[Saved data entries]
(** X5. [createFailedFileMigration] never changes the current session
    and never touches a file row.  Signed out, it sends nothing and shows
    one destructive toast.  Signed in, it sends one insert named
    [Failed: ] followed by the file name and leaves the creating flag
    off; an accepted insert adds the one row and returns its id, a
    rejected one returns [null] and adds nothing. *)
Theorem createFailedFileMigration_outcome (fileName : string)
    (originalMigrationId : option string) (w : world) :
  let '(r, w') := createFailedFileMigration fileName originalMigrationId w in
  currentMigrationId w' = currentMigrationId w
  /\ migration_files w' = migration_files w
  /\ match user w with
     | None =>
         r = None
         /\ requests w' = requests w
         /\ migrations w' = migrations w
         /\ exists t, toasts w' = toasts w ++ [t] /\ destructive t = true
     | Some uid =>
         requests w' = requests w ++ [InsertMigration uid ("Failed: " +:+ fileName)]
         /\ isCreatingMigration w' = false
         /\ match backend w (tick w) with
            | Accept id =>
                r = Some id
                /\ migrations w' = migrations w ++ [failed_session w uid fileName id]
                /\ exists t, toasts w' = toasts w ++ [t] /\ destructive t = false
            | Reject _ =>
                r = None
                /\ migrations w' = migrations w
                /\ exists t, toasts w' = toasts w ++ [t] /\ destructive t = true
            end
     end.
Proof.
  unfold createFailedFileMigration, insert_migration, failed_session. run.
  destruct (user w) as [uid|]; simpl.
  - destruct (backend w (tick w)) as [id|msg]; simpl;
      split_and!; try reflexivity; eexists; split; reflexivity.
  - split_and!; try reflexivity. eexists; split; reflexivity.
Qed.

Lemma project_name_for_cases_witness :
  let w := sample_world None [] [] always_accept in
  truthy (Some EmptyString) = false
  /\ has_colon (project_name_for (Some EmptyString) w) = false
  /\ project_name_for (Some EmptyString) w = "Migration_134507".
Proof.
  intros w. split; [reflexivity |].
  destruct (project_name_for_cases (Some EmptyString) w) as [_ Hdef].
  destruct (Hdef eq_refl) as [Hno (t & Hname & Ht & _)].
  split; [exact Hno |]. rewrite Hname, Ht. reflexivity.
Defined.

(** ** getOrCreateMigrationId: what calls in a row and every call do *)

Lemma getOrCreateMigrationId_fast (w : world) (id : string) :
  currentMigrationId w = Some id -> id <> EmptyString ->
  getOrCreateMigrationId w = (Some id, w).
Proof.
  intros Hcur Hid. unfold getOrCreateMigrationId. run.
  rewrite Hcur, (truthy_Some id Hid). reflexivity.
Qed.

Lemma startNewMigration_sessions (p : option string) (w : world) :
  let w' := snd (startNewMigration p w) in
  (exists extra, migrations w' = migrations w ++ extra /\ (length extra <= 1)%nat)
  /\ (tick w' <= tick w + 1)%nat.
Proof.
  unfold startNewMigration, insert_migration. run.
  destruct (user w) as [uid|]; simpl.
  - destruct (backend w (tick w)) as [id|msg]; simpl.
    + split; [eexists [_]; split; [reflexivity | simpl; lia] | lia].
    + split; [exists []; split; [rewrite app_nil_r; reflexivity | simpl; lia] | lia].
  - split; [exists []; split; [rewrite app_nil_r; reflexivity | simpl; lia] | lia].
Qed.

(** The sessions after a call: those before, less at most the sessions
    that carry one id without file rows, plus at most one new row. *)
Lemma getOrCreateMigrationId_sessions (w : world) :
  let w' := snd (getOrCreateMigrationId w) in
  (exists base extra,
     migrations w' = base ++ extra
     /\ (length extra <= 1)%nat
     /\ (base = migrations w
         \/ exists x, files_of (migration_files w) x = []
                      /\ base = filter (fun m => m_id m <> x) (migrations w)))
  /\ (tick w' <= tick w + 3)%nat.
Proof.
  cbv zeta.
  unfold getOrCreateMigrationId, select_recent_migration, delete_migration_by_id.
  unfold bind, ret, get, modify, await. simpl.
  destruct (truthy (currentMigrationId w)) eqn:Hcur; simpl.
  { split; [| lia]. exists (migrations w), [].
    split_and!; [rewrite app_nil_r; reflexivity | simpl; lia | left; reflexivity]. }
  assert (Hstart : forall w0 : world,
            migrations w0 = migrations w -> (tick w0 <= tick w + 2)%nat ->
            (exists base extra,
               migrations (snd (startNewMigration None w0)) = base ++ extra
               /\ (length extra <= 1)%nat
               /\ (base = migrations w
                   \/ exists x, files_of (migration_files w) x = []
                                /\ base = filter (fun m => m_id m <> x) (migrations w)))
            /\ (tick (snd (startNewMigration None w0)) <= tick w + 3)%nat).
  { intros w0 Hm Ht.
    destruct (startNewMigration_sessions None w0) as [(extra & He & Hl) Htick].
    split; [| lia]. exists (migrations w), extra.
    split_and!; [rewrite He, Hm; reflexivity | exact Hl | left; reflexivity]. }
  destruct (backend w (tick w)) as [x|msg]; simpl.
  - destruct (newest _) as [m|]; simpl.
    + unfold has_files, no_files, with_files. simpl.
      destruct (truthy_string (m_id m)); simpl.
      * destruct (files_of (migration_files w) (m_id m)) as [|f fs] eqn:Hfiles; simpl.
        -- destruct (backend w (S (tick w))) as [y|msg]; simpl.
           ++ match goal with
              | |- context [startNewMigration None ?w0] =>
                  destruct (startNewMigration_sessions None w0)
                    as [(extra & He & Hl) Htick]
              end.
              simpl in He, Htick. split; [| lia].
              eexists _, extra. split_and!; [exact He | exact Hl |].
              right. exists (m_id m). split; [exact Hfiles | reflexivity].
           ++ apply Hstart; simpl; [reflexivity | lia].
        -- split; [| lia]. exists (migrations w), [].
           split_and!; [rewrite app_nil_r; reflexivity | simpl; lia | left; reflexivity].
      * apply Hstart; simpl; [reflexivity | lia].
    + apply Hstart; simpl; [reflexivity | lia].
  - apply Hstart; simpl; [reflexivity | lia].
Qed.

§ **What you have to do**: If a line of the records above holds the string "false", count it; then state only how many such lines there are.

§ **Result for this task**: 4